Sonia and Those Polls

Regular readers here know I'm likely too consumed with the Second Suffolk Senate race -- Dianne Wilkerson and challenger Sonia Chang-Díaz. On the recently released poll showing Chang-Díaz ahead, I mealy mouthed the findings, referring to a two-year-old report in the Phoenix, calling for Heavy on the Salt.

It was almost like my old reporter days. I ended up following up and getting connected by her campaign to Dem pollster and strategist Dan Cohen. He conducted the poll the first time Chang-Díaz ran and the latest one. He says he has nothing to apologize for in 2006. His consultancy is Connection Strategies.

That poll, he says, was message testing, not voting. "It didn't have Sonia winning, but it did show that she could close the gap" that she started with as an unknown. Because Wilkerson hadn't bothered to collect the 300 signatures to get on the ballot, both ran sticker campaigns. Chang-Díaz came within 6% points, about 700 votes, short. She did, in fact, close the gap, but still lost.

Even there, Cohen rues the short campaign time and resulting lack of people on the ground. He says that at many polling places, the Chang-Díaz camp did not have enough workers to be there to provide stickers for voters entering.

Since her loss, Chang-Díaz has not stopped campaigning, according to Cohen. She continued to raise money and speak publicly, as well as work to put a solid organization together. "In a lot of ways, this has been a two-year campaign for her," he says.

Leaving out the favorability and equally subjective question of whether Wilkerson deserves re-election, the how-I'll-vote question appears for the first time in this poll. The chart here shows this month's figures.

The Chang-Díaz folk claim a combined lead on voters who lean/are probable/definitely voters for the candidates. Those are Chang-Diaz 47.2%, Wilkerson 29.7% and undecided 23%.
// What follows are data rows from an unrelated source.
(** * tree-sitter-tui: the Swift binding header [tui.h]

    The only artifact is
    [editor/tree-sitter-tui/bindings/swift/TreeSitterTui/tui.h], sixteen
    lines of C: an include guard, the forward declaration of
    [struct TSLanguage], and the prototype of [tree_sitter_tui], wrapped in
    an [extern "C"] block when the translation unit is C++.

    The development embeds the header as it is written (its lines, verbatim),
    and gives it the meaning a C translation unit gives it:
    - [Lexer]: preprocessing tokens of one source line;
    - [Cpp]: the conditional-inclusion part of translation phase 4
      ([#ifndef], [#ifdef], [#define], [#endif]) over a set of defined
      macro names;
    - [Decl]: the external declarations the surviving tokens spell;
    - [Access]: typedef resolution, qualifiers, completeness and members
      of the declared types;
    - [Linkage], [Scope], [Calls]: language linkage, declaration before
      use, and the constraints on calls and assignment;
    - [Caller]: the expressions a caller can build on the returned
      pointer and whether C lets them be assigned to.

    Macro replacement inside text lines is not modelled: the lines that
    survive conditional inclusion are kept as the header spells them. *)

From stdpp Require Import gmap strings list.
From Stdlib Require Import Ascii String.

Local Open Scope string_scope.
Local Open Scope list_scope.

(** ** The source *)

Module Source.

(** The double-quote character, used by line 7. *)
Definition dquote : ascii := ascii_of_nat 34.

Definition TREE_SITTER_TUI_H_ : string := "TREE_SITTER_TUI_H_".
Definition cplusplus : string := "__cplusplus".

(** [tui.h], one string per line, in file order (the last line has no
    terminating newline in the file). *)
Definition tui_h : list string :=
  [ "#ifndef TREE_SITTER_TUI_H_"
  ; "#define TREE_SITTER_TUI_H_"
  ; EmptyString
  ; "typedef struct TSLanguage TSLanguage;"
  ; EmptyString
  ; "#ifdef __cplusplus"
  ; "extern " +:+ String dquote ("C" +:+ String dquote " {")
  ; "#endif"
  ; EmptyString
  ; "const TSLanguage *tree_sitter_tui(void);"
  ; EmptyString
  ; "#ifdef __cplusplus"
  ; "}"
  ; "#endif"
  ; EmptyString
  ; "#endif // TREE_SITTER_TUI_H_" ].

End Source.

(** ** Preprocessing tokens *)

Module Lexer.

Inductive token : Type :=
  | TIdent (name : string)
  | TPunct (c : ascii)
  | TStrLit (body : string).

Definition in_range (lo hi : nat) (c : ascii) : bool :=
  let n := nat_of_ascii c in Nat.leb lo n && Nat.leb n hi.

(** Letters, digits and the underscore. *)
Definition is_ident_char (c : ascii) : bool :=
  in_range 97 122 c || in_range 65 90 c || in_range 48 57 c
  || Nat.eqb (nat_of_ascii c) 95.

(** Space, horizontal tab, carriage return, line feed. *)
Definition is_space (c : ascii) : bool :=
  let n := nat_of_ascii c in
  Nat.eqb n 32 || Nat.eqb n 9 || Nat.eqb n 13 || Nat.eqb n 10.

Definition is_slash (c : ascii) : bool := Nat.eqb (nat_of_ascii c) 47.
Definition is_dquote (c : ascii) : bool := Nat.eqb (nat_of_ascii c) 34.

Definition snoc (s : string) (c : ascii) : string :=
  s +:+ String c EmptyString.

(** What the scanner is in the middle of. *)
Inductive mode : Type :=
  | Idle
  | InIdent (acc : string)
  | InString (acc : string).

Definition flush (m : mode) : list token :=
  match m with
  | Idle => []
  | InIdent acc => [TIdent acc]
  | InString acc => [TStrLit acc]
  end.
Lemma leaderboard_ignores_other_requests_witness :
  (leaderboard 5
     (handle db_A_B_A (PostWithdraw (WithdrawalBody.mk "A" "EQA" 70) 9))).1
  = (leaderboard 5 db_A_B_A).1.
Proof.
  apply (leaderboard_ignores_other_requests db_A_B_A
           (PostWithdraw (WithdrawalBody.mk "A" "EQA" 70) 9) 5).
  intros body now. discriminate.
Defined.

(** X18: in a run from the empty database, the points of every
    leaderboard row are the balance of the stored user of that name
    plus the points of that user's withdrawal requests. *)
Theorem leaderboard_points_balance_plus_withdrawn
    (rqs : list request) (limit : Z) (rows : list (string * Z)) (name : string) (t : Z) :
  let db := run rqs empty_db in
  (leaderboard limit db).1 = inr rows →
  (name, t) ∈ rows →
  ∃ u, find_one name (user db) = Some u
       ∧ t = User.balance u + sum_withdrawn name (withdrawalrequest db).
Proof.
  intros db Hrows Hrow.
  destruct (decide (0 < limit)) as [Hl|Hl];
    [|by rewrite leaderboard_not_positive in Hrows by lia].
  rewrite (leaderboard_positive _ _ Hl) in Hrows. injection Hrows as <-.
  apply (top_summed _ _ _ (aggregate_top_totals _ _)) in Hrow as [Hname ->].
  destruct (reachable_inv rqs) as ([_ Hr _ Hbal] & _). fold db in Hr, Hbal.
  rewrite Forall_forall in Hr. rewrite Forall_forall in Hbal.
  apply list_elem_of_fmap in Hname as (r & -> & Hin%Hr).
  destruct (find_one (Reward.username r) (user db)) as [u|] eqn:Hf;
    [|by apply find_one_None in Hf].
  exists u. split; [done|].
  rewrite (Hbal u (find_one_elem_of _ _ _ Hf)), (find_one_username _ _ _ Hf). lia.
Qed.
(* ===== verification/Prelude.v ===== *)
(** * Nomad: a verification library of the server

    Nomad places the task groups of jobs on nodes.  A change of a job or a node becomes
    an evaluation; the broker of the leader hands evaluations to schedulers; a scheduler
    reconciles what a job wants with what runs, selects nodes for what is missing and
    submits a plan; the plan queue and the plan applier of the leader verify the plan
    against the newest state and commit what fits.  Evaluations whose job does not fit
    anywhere are blocked until capacity appears.  All state is in the state store, which
    every server builds by applying the same Raft log; the endpoints of the leader write
    to that log, and a server that becomes the leader rebuilds its queues from the store.
    This library models these components as they are written in Go and proves what makes
    each of them, and some of their compositions, correct.

    ** The parts and their files

    - [Prelude]: record updates, 64-bit integers, collections of map entries, lists, the
      hint databases [nomad].
    - [GoText]: the functions of Go's [strings] and [strconv] that the schedulers use,
      and [float64] as IEEE 754 binary64.  [GoHeap]: [container/heap] with
      the heap property.  [Timers]: [time.AfterFunc] as a store of timers.
    - [Structs], [Resources], [Jobs], [Allocs], [Plans]: the records of
      nomad/structs/structs.go and the methods that the components call.
    - [EvalBroker] (nomad/eval_broker.go): the state and every method; [EvalBrokerCore]
      the places an evaluation can be in, [EvalBrokerInv] the invariant of all
      interleavings, [EvalBrokerProps] the properties.
    - [BlockedEvals], [BlockedEvalsProps] (nomad/blocked_evals.go): the tracker of blocked
      evaluations over the interface [EvalSink], which the broker implements.
    - [Bitmap] (nomad/structs/bitmap.go), [Network], [NetworkAssign],
      [NetworkAssignProps] (nomad/structs/network.go): the ports and the bandwidth in use
      on a node and the search for an offer.
    - [Fit], [FitProps] (nomad/structs/funcs.go): [AllocsFit] against a specification of
      what fits on a node, and the filters of allocations.
    - [PlanQueue] (nomad/plan_queue.go): the queue of plans with the futures of their
      submitters.  [PlanApply], [PlanApplyProps] (nomad/plan_apply.go): the verification
      of a plan with the answers of the worker pool in any order.
    - [AllocSets], [NameIndex] (scheduler/reconcile_util.go), [Reconcile],
      [ReconcileSpec], [ReconcileGroup], [ReconcileProps], [ReconcileJob]
      (scheduler/reconcile.go): the reconciler with deployments, canaries and rolling
      updates, of a group and of a whole job.
    - [SchedContext] (scheduler/context.go, nomad/structs/node_class.go): proposed
      allocations, metrics, computed classes and their eligibility.  [Feasible]
      (the checkers of scheduler/feasible.go, and scheduler/propertyset.go), [Stack] (the iterators of feasible.go, rank.go and
      select.go, and the stacks of stack.go), [StackSpec], [StackPack], [StackSelect],
      [StackProps]: the selection of a node.
    - [SchedUtil], [SchedUtilSpec] (scheduler/util.go): the diff of a system job, in-place
      updates, evictions and the retry loop, over the interfaces [Planner] and
      [StackOps].  [SystemSched], [SystemSpec], [SystemAttempt], [SystemProps]
      (scheduler/system_sched.go): the system scheduler, from an evaluation to its plan.
    - [GenericSched] (scheduler/generic_sched.go): the scheduler of service and batch jobs,
      a selection and the callback of the reconciler; [GenericAttempt] an attempt, [GenericLog] the calls of the planner, [GenericProps] the properties.
    - [MemDB], [MemDBSpec] (the vendored go-memdb: index.go, txn.go): the keys that the
      indexers build, and the tables with their indexes; a radix tree is an ordered map.
    - [StateStore] (nomad/state/state_store.go, schema.go): the tables, every transaction
      that writes them, the queries and the restore functions.  [StoreSpec] the
      well-formed stores and the rules of the transactions, [StoreInv] that every
      transaction keeps them well-formed, [StoreQuery] the answers of the queries,
      [StoreStatus], [StoreAllocs], [StoreVersions] what is written for
      jobs, allocations and versions, [StoreProps] the properties, [StorePlan] the
      commit of a plan that the applier has checked.
    - [TimeTable] (nomad/timetable.go): when the entries of the log were applied.
      [Periodic], [PeriodicProps] (nomad/periodic.go): the dispatcher of periodic jobs,
      over the interface [JobEvalDispatcher].  [JobCanon]: canonical jobs.
    - [Harness] (scheduler/testing.go, scheduler.go), [HarnessSpec]: schedulers that run
      on a store, and tables that no query tells apart.
    - [Fsm] (nomad/fsm.go): the Raft state machine with all its messages, snapshots and
      their restoration.  [FsmRestore] the round trip of a snapshot, [FsmSpec] the
      invariant, [FsmAgree] two replicas, [FsmProps] the properties, [FsmDemo] two small
      servers on which they are used.
    - [CoreSched], [CoreProps] (nomad/core_sched.go): garbage collection, over the
      interface [CoreServer], which the server of [ServerJobs] implements.
    - [Server] (nomad/rpc.go, eval_endpoint.go, node_endpoint.go, heartbeat.go): the
      server with its state machine, its log and its heartbeat timers, and the requests
      that change evaluations and nodes.  [ServerJobs] (nomad/job_endpoint.go): the
      requests for jobs.  [ServerProps] their properties.
    - [Leader] (nomad/leader.go): becoming the leader and stepping down, and the turns of
      the leader's goroutines, with their properties.  [ServerDemo]: small servers on
      which the properties of the endpoints and the leader are used.

    ** How the code is modelled

    A struct is a record and a field assignment an update of it; the state of a component
    is passed along.  A nil-checked pointer is an [option]; where Go would panic (a nil
    dereference, an index out of range, a division by zero) the definition is [None], an
    error value is the left side of a sum.  A Go map is a [gmap]; the order in which
    [range] visits it is an argument that lists the entries, and the theorems hold for
    every such order.  Clocks, random draws, UUIDs, regular expressions, version
    constraints, CIDR parsing, hashing, [math.Pow], the Unicode tables of
    [strings.ToLower] and the reads of a snapshot are arguments (the classes [TextLibs],
    [StackLibs], [CaseLib] and [RangeOrder], the records of snapshots); so are the cron
    library, the encoding of messages, the outcome of Raft, the Vault client and the
    checks of job fields ([CronLib], [Codec], [ServerEnv], [JobEnv]); what the code
    relies on is a named hypothesis, such as [libs_ok], [classed] and [CaseLaws], which
    says that lower case introduces no zero byte.  A transaction of the store is a state
    monad with errors, which [commit] undoes; objects of a request that the code changes
    in place are values.  Integers
    are kept at 64 bits where sums can overflow ([wrap64]), and theorems about sums say
    which sums must stay in range ([in_range]).  Critical sections are steps: a component
    with goroutines is a step relation, and its properties hold in every reachable state.

    ** Fuel

    The loops of the iterators run on [loopFuel], one more than the number of nodes: an
    iterator takes each node at most once from its source ([consumes_filter]).  The walk
    over the addresses of a network is bounded by 2^129, above the number of addresses
    of 16 bytes ([walk_ends]).  Deletion by swapping, shuffles and heap operations run on
    the length of the slice.  The in-place updates of a scheduler run on the number of
    updates, and the attempts of an evaluation are bounded by how often the planner
    commits progress ([system_process_ends], [generic_process_ends]).  The schedulers
    that the state machine runs have fuel for ten attempts, of which they use one, since
    the harness commits every plan; the loop that restores a snapshot runs on the length
    of its bytes ([restore_atomic]); the loops that split a request for removal run on
    the number of identifiers ([evalReapLoop_spec]).  None of the theorems is conditional
    on the fuel.

    ** What is shown

    - Broker: at most one evaluation of a job is ready or delivered; an accepted
      evaluation stays in exactly one place until it is acknowledged; delivery by
      priority, bounded redelivery, the hand-over between evaluations of a job, accurate
      statistics, and no crash in any interleaving.
    - Blocked evaluations: no wakeup is lost, one evaluation per job, all outcomes.
    - Plans: the applier never overcommits a node and commits whole nodes; every
      submitter of a plan is answered.
    - Fit: [AllocsFit] decides the specification; bitmaps are sets of indexes; an
      assigned network collides with nothing.
    - Reconciler: a run converges to the count of the group with distinct names; updates
      are bounded; paused deployments place nothing; stopped jobs stop everything.
    - Selection: the shortcuts by computed class change no verdict; the selected node
      satisfies every constraint and has the best score of the candidates; the applier's
      check accepts the placement.
    - System jobs: an attempt leaves each required group on each ready node placed,
      running or failed for a reason; an evaluation ends.
    - Service and batch jobs: an attempt for a service job accounts for every live
      allocation and brings each group to its count of kept, placed and failed ones; an
      evaluation ends; whatever could not be placed is left to a blocked evaluation.
    - State store: in every store that the transactions reach, tables and indexes agree,
      and the queries return exactly what is asked for; allocations and evaluations leave
      their jobs with the right status; registering a job keeps the newest and the newest
      stable version.  A plan that is checked against the store and written to it leaves
      no node overcommitted.
    - State machine: whatever log of checked messages is applied, store, broker, tracker,
      dispatcher and time table are in order; two replicas that apply the same log have
      the same store; the leader hands every evaluation on; a snapshot restores to the
      same store, and a restoration that fails changes nothing.
    - Periodic jobs and the time table: the dispatcher launches what it tracks at the
      earliest time; the table dates the log up to its granularity.
    - Garbage collection: a run asks for the removal of exactly what is garbage.
    - Endpoints: a scheduler that lost its evaluation is fenced off; a change of a node is
      followed by one evaluation for each job that it concerns; registering a job again
      changes nothing; a dispatched job keeps the contract of its parent.
    - Leadership: a new leader takes over every unfinished evaluation.
    - Where the code does something else than it means to, a theorem shows it: the scan
      of the broker, waiting evaluations of a disabled broker, a negative limit and a
      bitmap that is too short in the reconciler, missing canary names, reserved
      resources that count twice in the score, a system job that has moved, versions of a
      job beyond 255, of a removed job, and of a deployment that succeeds late, the launch
      of a new periodic job, an enforced index that is checked too early, and workers that
      stay paused.

    ** Not modelled

    The loop of the workers, the deployment watcher, the queries and the remaining RPC
    endpoints are not modelled; the checks of the fields of a job and the list of servers
    in the replies to nodes are arguments or left out.  Raft, Serf, Vault,
    Consul and TLS are libraries or services outside the repository.  The client, its
    drivers, the command line, the HTTP agent and the job file parser act on processes,
    files, containers and formats of libraries. *)

From stdpp Require Import base gmap strings list fin_maps sorting.
From Stdlib Require Import ZArith Lia.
That combines the undecided with a margin of error of 4.8%. Cohen is quick to say he wants Chang-Diaz to win but knows that four weeks before a party primary is a long time in politics. Many things could happen. "I can't say Sonia's definitely going to win, but I like the results," he adds.

In his polling of 417 likely Dem voters, he broke down the respondents many ways, including into four major neighborhood divisions (South End/Back Bay, Roxbury/Dorchester, Fenway/Mission Hill, and Jamaica Plain). He sees strong support for Sonia even where she does not have a solid lead in one place. He is sure there won't be runaway leads for Wilkerson in any one place as there were last time.

He also confirmed what many of us have long suspected, that the insider party buzz bears little relationship to what voters think and how they act. As Cohen puts it, "The Ward Committees are totally disconnected from the voters." He cited the South End, where Chang-Díaz led five-to-one, but the two committees endorsed Wilkerson.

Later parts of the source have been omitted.